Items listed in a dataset
Lemma read_int start v c : holds src start (fmt_i64 v) → 0 ≤ start → at_ (start + zlen (fmt_i64 v)) = Some c → delimiter c →
  - 2 ^ 63 < v < 2 ^ 63 → parse_number src start = Some (Parsed (LitI64 v) (start + zlen (fmt_i64 v))).
Proof.
  intros Hh H0 Hc Hdel Hv. set (neg := v <? 0). destruct (decimal_fixed 20 (Z.abs v)) as (w & Hw & Hdec & Hlt & _); [lia|lia|].
  assert (Htext : fmt_i64 v = (if neg then [45] else []) ++ fixed w (Z.abs v)).
  { unfold fmt_i64, printf_d. fold neg. rewrite Hdec. f_equal. rewrite zlen_fixed.
    replace (Z.to_nat _) with O; [done|]. pose proof (zlen_nonneg (if neg then [45] else [])). lia. }
  rewrite Htext in *. assert (Hlen : zlen ((if neg then [45] else []) ++ fixed w (Z.abs v)) = (if neg then 1 else 0) + Z.of_nat w)
    by (rewrite zlen_app, zlen_fixed; by destruct neg).
  rewrite Hlen, Z.add_assoc in *. clear Htext Hlen. set (p := start + (if neg then 1 else 0)) in *.
  assert (Hp : holds src p (fixed w (Z.abs v))).
  { unfold p. destruct neg; [by apply holds_inv in Hh as [_ Hh]|by rewrite Z.add_0_r]. }
  destruct (fixed_cons w (Z.abs v) ltac:(lia)) as (d & l & Hf & Hd).
  destruct (second_byte p w _ c ltac:(lia) Hp Hc) as (x & Hx & Hxc).
  assert (Hnot : ∀ y, is_digit y = false → ident_char y = true → x ≠ y).
  { intros y Hy Hi ->. destruct Hxc as [Hxc | ->]; [congruence|]. destruct Hdel as [Hi' _]. congruence. }
  rewrite (parse_number_start start neg d l x); [|by rewrite <- Hf|done| |by apply Hnot|by apply Hnot].
  2: { rewrite <- Hx. f_equal. unfold p. destruct neg; lia. }
  unfold parse_digits. fold p. rewrite (skip_fixed p w _ c Hp Hc (delimiter_not_digit c Hdel)) by lia.
  cbn [mbind option_bind]. cbv zeta. unfold and_then, char_at. rewrite Hc. cbn [mbind option_bind].
  rewrite (proj2 (Z.eqb_neq c 46)), (proj2 (Z.eqb_neq c 58)) by apply Hdel.
  assert (Hif : ∀ b : bool, (if b then Some false else Some false) = Some false) by (by intros []).
  cbn [mbind option_bind] in *. rewrite ?Hif. cbn [mbind option_bind]. rewrite ?Hif. cbn [mbind option_bind].
  unfold p. rewrite plain_number_ok with (n := Z.abs v) (c := c); try done; [|lia|lia|change INT64_MAX with (2 ^ 63 - 1); lia].
  do 3 f_equal. unfold neg. zbool; lia.
Qed.

(** *** Bytes and nulls *)
Lemma hex_text v : in_u 8 v →
  hex_digit (hex_char (v / 16)) = Some (v / 16) ∧ hex_digit (hex_char (v mod 16)) = Some (v mod 16).
Proof.
  intros Hv. assert (Hall : forallb (λ d, bool_decide (hex_digit (hex_char d) = Some d)) (range 0 16) = true) by (by vm_compute).
  unfold in_u in Hv. change (2 ^ 8) with 256 in Hv.
  split; apply (bool_decide_eq_true_1 _); refine (by_range _ _ _ Hall _ _); divs.
Qed.
Lemma hex_digit_ident c d : hex_digit c = Some d → ident_char c = true.
Proof.
  unfold hex_digit, ident_char, is_digit.
  destruct ((48 <=? c) && (c <=? 57)) eqn:E1; [intros _; lia|]. destruct ((97 <=? c) && (c <=? 102)) eqn:E2; [intros _; lia|].
  destruct ((65 <=? c) && (c <=? 70)) eqn:E3; [intros _; lia|done].
Qed.
Lemma holds_split i l c : holds src i l → 0 ≤ i → l ≠ [] → at_ (i + zlen l) = Some c →
  ∃ tl, drop (Z.to_nat i) src = l ++ tl ∧ (tl = [] ∨ head tl = Some c).
Proof.
  intros Hh Hi Hne Hc. exists (drop (length l) (drop (Z.to_nat i) src)). split.
  - rewrite <- (slice_holds i l Hh Hi) at 1. unfold slice. by rewrite take_drop.
  - pose proof (holds_bound _ _ _ Hh Hne) as Hb. rewrite drop_drop. destruct (decide (i + zlen l = zlen src)).
    + left. apply drop_ge. unfold zlen in *. lia.
    + right. rewrite head_lookup, lookup_drop, Nat.add_0_r. unfold at_ in Hc. rewrite zget_app_l in Hc by lia.
      rewrite <- Hc, zget_nat by (unfold zlen; lia). f_equal. unfold zlen. lia.
Qed.
(* ===== verification/Join.v ===== *)
(** * Hash joins ([src/src/ops/join.c])

    The index phase of [exec_join_flat] and [exec_antijoin_flat]: which row of
    the left table meets which row of the right one. Small right sides are
    chained in a hash table built with compare-and-swap; large ones are cut by
    the high bits of their hashes, and every partition builds and probes an
    open-addressing table of its own.

    - Key columns are the columns of [Sort], symbol columns over a dictionary,
      and strings, which the code declines; [None] is a key that names no
      column. Reads at a width that is not the column's are reads of its bytes.
    - The interleaved array of hashes and rows of the open-addressing table is
      one array of pairs, since both halves are accessed together.
    - Which requests for memory are served, what fresh memory holds, when the
      user cancels and the test knobs are the class [JoinEnv]. The two tables'
      tasks run in the order the pool's dispatcher gives; the step relation
      [build_step] is the building of the chained table with all interleavings. *)

From S2P Require Import Prelude Pool Rowsel Hash Sort.
Local Open Scope Z_scope.

(** ** Keys *)

(** The domain of a symbol column: the global one, or a file's, with the table
    that translates its identifiers to global ones once it has been built. *)
Inductive domain := Runtime | File (id : Z) (lut : option (list Z)).
Inductive key_vec := KNum (c : column) | KSym (d : domain) (width : nat) (ids : list Z) | KStr.

Definition same_domain (d e : domain) : bool :=
  match d, e with Runtime, Runtime => true | File i _, File j _ => i =? j | _, _ => false end.

Definition sym_id_runtime (d : domain) (id : Z) : Z :=
  match d with
  | Runtime => id
  | File _ None => -1
  | File _ (Some lut) => if (id <? 0) || (zlen lut <=? id) then -1 else default (-1) lut.[id]
  end.

(** The bytes of a column. *)
Definition esz (t : sort_type) : nat := Z.to_nat (radix_key_bytes t).
Definition mem (v : key_vec) : list Z :=
  match v with
  | KNum c => mjoin (map (le_enc (esz (col_type c))) (cells c))
  | KSym _ w ids => mjoin (map (le_enc w) ids)
  | KStr => []
  end.
(** [((int64_t* )ray_data(v))[row]], as the bits of a [double] too *)
Definition raw64 (v : key_vec) (row : Z) : option Z := rd_at 8 (mem v) (8 * row).

(** Types that are not integers are read as bytes. *)
Definition read_col_i64 (v : key_vec) (row : Z) : option Z :=
  match v with
  | KNum c => match col_type c with F64 | F32 => rd_at 1 (mem v) row | _ => (cells c).[row] end
  | KSym _ _ ids => ids.[row]
  | KStr => None
  end.
Definition key_is_null (v : key_vec) (row : Z) : bool :=
  match v with KNum c => ray_vec_is_null c row | _ => false end.
Definition is_f64 (v : key_vec) : bool :=
  match v with KNum c => match col_type c with F64 => true | _ => false end | _ => false end.
Definition is_i64 (v : key_vec) : bool :=
  match v with KNum c => match col_type c with I64 => true | _ => false end | _ => false end.
Definition is_str (v : option key_vec) : bool := match v with Some KStr => true | _ => false end.

Definition hash_cell (v : key_vec) (row : Z) : option Z :=
  if is_f64 v then ray_hash_f64 <$> raw64 v row
  else
    kv ← read_col_i64 v row;
    Some (ray_hash_i64 (match v with KSym d _ _ => sym_id_runtime d kv | _ => kv end)).

Fixpoint hash_keys_from (first : bool) (vs : list (option key_vec)) (row h : Z) : option Z :=
  match vs with
  | [] => Some h
  | None :: vs => hash_keys_from false vs row h
  | Some v :: vs =>
      if key_is_null v row then Some (Z.lxor h (u64 (row * 0x9E3779B97F4A7C15)))
      else
        kh ← hash_cell v row;
        hash_keys_from false vs row (if first then kh else ray_hash_combine h kh)
  end.
Definition hash_row_keys (vs : list (option key_vec)) (row : Z) : option Z := hash_keys_from true vs row 0.

(** [x == y] of two [double]s *)
Definition f64_eqb (x y : Z) : bool :=
  negb (f64_is_nan x) && negb (f64_is_nan y) && (f64_ord x =? f64_ord y).

Definition key_eq (lc rc : key_vec) (l r : Z) : option bool :=
  if key_is_null lc l || key_is_null rc r then Some false
  else if is_f64 lc then x ← raw64 lc l; y ← raw64 rc r; Some (f64_eqb x y)
  else
    lv ← read_col_i64 lc l; rv ← read_col_i64 rc r;
    match lc, rc with
    | KSym d _ _, KSym e _ _ =>
        if same_domain d e then Some (lv =? rv) else Some (sym_id_runtime d lv =? sym_id_runtime e rv)
    | _, _ => Some (lv =? rv)
    end.

(** Both sides have the same number of keys. *)
Fixpoint join_keys_eq (lvs rvs : list (option key_vec)) (l r : Z) : option bool :=
  match lvs, rvs with
  | Some lc :: lvs, Some rc :: rvs =>
      eq ← key_eq lc rc l r;
      if eq : bool then join_keys_eq lvs rvs l r else Some false
  | _ :: _, _ :: _ => Some false
  | _, _ => Some true
  end.

(** [false] when the table of a file's domain could not be built. *)
Definition lut_ready (v : option key_vec) : bool :=
  match v with Some (KSym (File _ None) _ _) => false | _ => true end.
Definition join_warm_sym_luts (lvs rvs : list (option key_vec)) : bool :=
  forallb lut_ready lvs && forallb lut_ready rvs.

(** ** Memory, cancellation, knobs *)
Inductive request :=
| R_key_vecs | R_build_hash | R_probe_hash
| R_parts (probe : bool) | R_hist (probe : bool) | R_entries (probe : bool) (p : Z) (again : bool)
| R_offsets (probe : bool) | R_wcb_cnt (probe : bool) (task : Z) | R_wcb (probe : bool) (task : Z)
| R_matched | R_part_counts | R_pp_meta
| R_pp_l (p : Z) | R_pp_r (p : Z) | R_grow_l (p cap : Z) | R_grow_r (p cap : Z) | R_ht (p : Z)
| R_l_idx | R_r_idx | R_ht_next | R_ht_heads | R_asp_sel | R_sjoin_sel | R_counts
| R_matched_chained | R_l_idx_chained | R_r_idx_chained | R_new_l | R_new_r
| R_anti_keys | R_anti_next | R_anti_heads | R_anti_out.
Inductive checkpoint := C_hashed | C_partitioned | C_probed | C_built | C_filled | C_anti_built | C_anti_row (l : Z).
Class JoinEnv := {
  served : request → Z → bool;
  junk : Z → Z;
  cancelled_at : checkpoint → bool;
  ray_join_no_build_swap : bool;
  ray_join_force_dup_fallback : bool;
  ray_join_no_dup_fallback : bool;
}.

(** An entry of a partition: a row and its hash. *)
Abbreviation entry := (Z * Z)%type.

Section join.
Context `{Dispatcher} `{Workers} `{JoinEnv}.

Definition fresh_mem (n : Z) : list Z := map junk (range 0 n).
Definition alloc (s : request) (size n : Z) : option (list Z) :=
  if served s (size * n) then Some (fresh_mem n) else None.
Definition calloc (s : request) (size n : Z) : option (list Z) :=
  if served s (size * n) then Some (replicate (Z.to_nat n) 0) else None.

EXERCISE BRIEF -
Pull every line containing the string "size" out of the data above and copy it.

ANSWER FOR THIS EXERCISE -
Definition alloc (s : request) (size n : Z) : option (list Z) :=
  if served s (size * n) then Some (fresh_mem n) else None.
Definition calloc (s : request) (size n : Z) : option (list Z) :=
  if served s (size * n) then Some (replicate (Z.to_nat n) 0) else None.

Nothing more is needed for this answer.